◆ EXERCISE ◆
Scan the entries below and give the number of lines containing "which", with no accompanying words.

(SUPPLIED DATA begins)

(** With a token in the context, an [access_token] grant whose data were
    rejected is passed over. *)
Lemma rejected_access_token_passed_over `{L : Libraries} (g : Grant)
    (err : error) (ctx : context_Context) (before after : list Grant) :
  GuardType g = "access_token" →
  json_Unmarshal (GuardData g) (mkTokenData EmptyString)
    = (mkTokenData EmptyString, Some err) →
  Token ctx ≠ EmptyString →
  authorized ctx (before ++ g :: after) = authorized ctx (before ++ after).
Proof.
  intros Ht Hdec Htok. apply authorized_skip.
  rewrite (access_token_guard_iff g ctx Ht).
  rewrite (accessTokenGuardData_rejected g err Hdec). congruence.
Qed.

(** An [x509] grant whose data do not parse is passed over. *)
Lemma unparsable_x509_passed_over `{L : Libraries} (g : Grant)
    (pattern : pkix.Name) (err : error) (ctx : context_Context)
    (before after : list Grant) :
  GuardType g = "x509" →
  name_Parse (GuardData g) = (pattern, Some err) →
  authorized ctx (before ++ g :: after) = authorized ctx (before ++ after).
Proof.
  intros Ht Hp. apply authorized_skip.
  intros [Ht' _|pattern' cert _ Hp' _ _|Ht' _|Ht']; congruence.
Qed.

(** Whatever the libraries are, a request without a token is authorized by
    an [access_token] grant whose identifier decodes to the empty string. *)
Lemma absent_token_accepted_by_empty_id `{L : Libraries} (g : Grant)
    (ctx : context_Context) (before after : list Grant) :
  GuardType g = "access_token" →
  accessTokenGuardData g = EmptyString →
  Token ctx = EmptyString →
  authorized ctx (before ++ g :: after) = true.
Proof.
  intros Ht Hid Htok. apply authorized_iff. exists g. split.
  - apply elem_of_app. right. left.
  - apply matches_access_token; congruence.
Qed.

(SUPPLIED DATA ends)
(SUPPLIED DATA begins)

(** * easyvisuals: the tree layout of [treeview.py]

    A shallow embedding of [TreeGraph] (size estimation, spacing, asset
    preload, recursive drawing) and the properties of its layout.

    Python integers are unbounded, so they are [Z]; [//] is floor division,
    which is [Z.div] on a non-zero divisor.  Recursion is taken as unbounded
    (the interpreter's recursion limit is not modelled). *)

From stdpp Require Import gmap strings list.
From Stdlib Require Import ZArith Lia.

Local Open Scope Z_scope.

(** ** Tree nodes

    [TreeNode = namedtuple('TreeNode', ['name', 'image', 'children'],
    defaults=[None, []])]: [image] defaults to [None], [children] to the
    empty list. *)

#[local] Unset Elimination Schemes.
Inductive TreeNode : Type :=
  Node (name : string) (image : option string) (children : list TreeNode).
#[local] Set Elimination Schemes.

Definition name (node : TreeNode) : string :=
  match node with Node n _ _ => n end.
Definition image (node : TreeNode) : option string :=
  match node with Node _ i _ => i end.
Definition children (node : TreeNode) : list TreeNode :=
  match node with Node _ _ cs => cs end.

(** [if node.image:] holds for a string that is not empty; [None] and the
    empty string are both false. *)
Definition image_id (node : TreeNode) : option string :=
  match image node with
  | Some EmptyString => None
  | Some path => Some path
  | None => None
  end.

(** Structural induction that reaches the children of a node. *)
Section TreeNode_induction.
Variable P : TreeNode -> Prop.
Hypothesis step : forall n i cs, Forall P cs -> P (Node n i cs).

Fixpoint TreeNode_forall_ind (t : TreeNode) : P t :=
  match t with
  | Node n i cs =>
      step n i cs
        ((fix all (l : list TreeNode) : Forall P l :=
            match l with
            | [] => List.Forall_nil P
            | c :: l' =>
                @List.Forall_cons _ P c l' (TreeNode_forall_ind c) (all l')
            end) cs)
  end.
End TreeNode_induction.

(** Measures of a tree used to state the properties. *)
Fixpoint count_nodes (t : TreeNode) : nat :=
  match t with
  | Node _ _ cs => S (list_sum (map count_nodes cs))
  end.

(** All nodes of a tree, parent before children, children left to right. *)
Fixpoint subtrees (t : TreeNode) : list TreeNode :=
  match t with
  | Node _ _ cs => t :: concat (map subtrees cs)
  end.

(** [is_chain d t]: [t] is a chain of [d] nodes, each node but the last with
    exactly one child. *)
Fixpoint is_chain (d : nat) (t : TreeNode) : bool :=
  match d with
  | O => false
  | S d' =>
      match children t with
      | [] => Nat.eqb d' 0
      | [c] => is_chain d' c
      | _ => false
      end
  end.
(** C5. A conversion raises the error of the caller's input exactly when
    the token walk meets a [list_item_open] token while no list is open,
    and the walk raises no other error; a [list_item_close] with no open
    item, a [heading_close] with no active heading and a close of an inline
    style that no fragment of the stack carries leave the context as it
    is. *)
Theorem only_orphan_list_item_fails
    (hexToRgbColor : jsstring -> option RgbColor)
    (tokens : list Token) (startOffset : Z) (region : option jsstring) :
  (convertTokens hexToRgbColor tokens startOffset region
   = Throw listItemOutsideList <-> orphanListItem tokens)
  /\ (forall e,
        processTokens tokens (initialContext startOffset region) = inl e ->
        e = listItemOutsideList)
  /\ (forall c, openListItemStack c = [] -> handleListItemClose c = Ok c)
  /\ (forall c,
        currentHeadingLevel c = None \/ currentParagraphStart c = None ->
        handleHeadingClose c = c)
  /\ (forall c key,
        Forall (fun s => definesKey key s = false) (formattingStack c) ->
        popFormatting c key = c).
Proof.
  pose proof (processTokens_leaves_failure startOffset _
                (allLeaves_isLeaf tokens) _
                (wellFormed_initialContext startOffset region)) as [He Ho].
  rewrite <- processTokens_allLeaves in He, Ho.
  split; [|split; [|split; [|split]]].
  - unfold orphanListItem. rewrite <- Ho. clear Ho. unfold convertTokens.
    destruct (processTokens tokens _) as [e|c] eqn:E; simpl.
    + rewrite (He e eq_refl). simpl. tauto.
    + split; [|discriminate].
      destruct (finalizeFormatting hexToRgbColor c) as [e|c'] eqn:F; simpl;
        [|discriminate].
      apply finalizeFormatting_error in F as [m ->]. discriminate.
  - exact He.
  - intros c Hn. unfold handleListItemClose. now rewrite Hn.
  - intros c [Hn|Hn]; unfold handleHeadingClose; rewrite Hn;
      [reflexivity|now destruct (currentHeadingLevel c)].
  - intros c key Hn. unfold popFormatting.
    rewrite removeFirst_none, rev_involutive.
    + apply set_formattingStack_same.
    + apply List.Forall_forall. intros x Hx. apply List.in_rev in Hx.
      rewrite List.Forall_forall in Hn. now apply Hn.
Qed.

(SUPPLIED DATA ends)
(SUPPLIED DATA begins)

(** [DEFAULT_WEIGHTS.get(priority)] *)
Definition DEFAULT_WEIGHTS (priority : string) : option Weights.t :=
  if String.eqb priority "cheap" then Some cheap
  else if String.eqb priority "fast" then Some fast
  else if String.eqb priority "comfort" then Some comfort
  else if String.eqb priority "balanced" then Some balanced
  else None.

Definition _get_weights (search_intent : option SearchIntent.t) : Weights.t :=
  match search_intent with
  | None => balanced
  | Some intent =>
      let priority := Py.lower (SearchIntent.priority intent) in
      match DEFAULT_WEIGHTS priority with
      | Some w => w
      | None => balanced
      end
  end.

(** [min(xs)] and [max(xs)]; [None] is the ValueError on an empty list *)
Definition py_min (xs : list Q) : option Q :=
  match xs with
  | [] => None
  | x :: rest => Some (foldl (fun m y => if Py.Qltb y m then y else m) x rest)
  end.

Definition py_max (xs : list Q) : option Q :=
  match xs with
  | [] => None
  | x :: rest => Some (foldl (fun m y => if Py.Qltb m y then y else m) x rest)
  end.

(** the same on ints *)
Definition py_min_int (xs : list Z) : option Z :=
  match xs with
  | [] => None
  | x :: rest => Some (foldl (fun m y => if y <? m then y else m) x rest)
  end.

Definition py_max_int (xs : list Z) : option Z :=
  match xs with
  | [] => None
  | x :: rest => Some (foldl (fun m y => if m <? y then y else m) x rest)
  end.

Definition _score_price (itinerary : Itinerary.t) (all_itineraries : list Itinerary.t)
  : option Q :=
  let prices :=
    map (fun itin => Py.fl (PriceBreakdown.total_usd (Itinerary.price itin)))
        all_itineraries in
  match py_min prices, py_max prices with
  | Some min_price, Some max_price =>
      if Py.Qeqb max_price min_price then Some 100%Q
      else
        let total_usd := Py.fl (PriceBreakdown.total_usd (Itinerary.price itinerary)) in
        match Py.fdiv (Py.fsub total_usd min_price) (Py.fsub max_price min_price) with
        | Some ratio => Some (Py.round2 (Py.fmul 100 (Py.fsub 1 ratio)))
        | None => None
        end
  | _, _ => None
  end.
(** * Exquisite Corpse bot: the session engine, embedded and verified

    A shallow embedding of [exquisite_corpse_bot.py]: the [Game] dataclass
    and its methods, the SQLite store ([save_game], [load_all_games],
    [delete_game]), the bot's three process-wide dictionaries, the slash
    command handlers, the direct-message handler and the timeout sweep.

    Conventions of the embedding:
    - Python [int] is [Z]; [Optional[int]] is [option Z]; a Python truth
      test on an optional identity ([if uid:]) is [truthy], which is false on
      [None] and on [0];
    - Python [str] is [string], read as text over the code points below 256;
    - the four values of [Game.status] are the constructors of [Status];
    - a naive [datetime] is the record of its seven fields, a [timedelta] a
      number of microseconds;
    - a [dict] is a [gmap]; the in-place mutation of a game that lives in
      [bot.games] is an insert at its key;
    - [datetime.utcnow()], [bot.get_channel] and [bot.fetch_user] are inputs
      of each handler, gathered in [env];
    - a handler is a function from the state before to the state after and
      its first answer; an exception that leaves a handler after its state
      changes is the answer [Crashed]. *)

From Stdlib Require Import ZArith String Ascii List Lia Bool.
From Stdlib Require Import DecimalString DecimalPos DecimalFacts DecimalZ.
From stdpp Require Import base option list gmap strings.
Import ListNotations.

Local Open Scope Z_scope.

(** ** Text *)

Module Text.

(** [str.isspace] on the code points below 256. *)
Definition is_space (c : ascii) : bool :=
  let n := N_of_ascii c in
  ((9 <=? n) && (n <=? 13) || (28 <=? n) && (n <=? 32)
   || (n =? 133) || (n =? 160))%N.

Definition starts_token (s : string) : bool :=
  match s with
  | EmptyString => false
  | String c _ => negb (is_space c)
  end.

(SUPPLIED DATA ends)

◆ REPLY TO THE EXERCISE ◆
2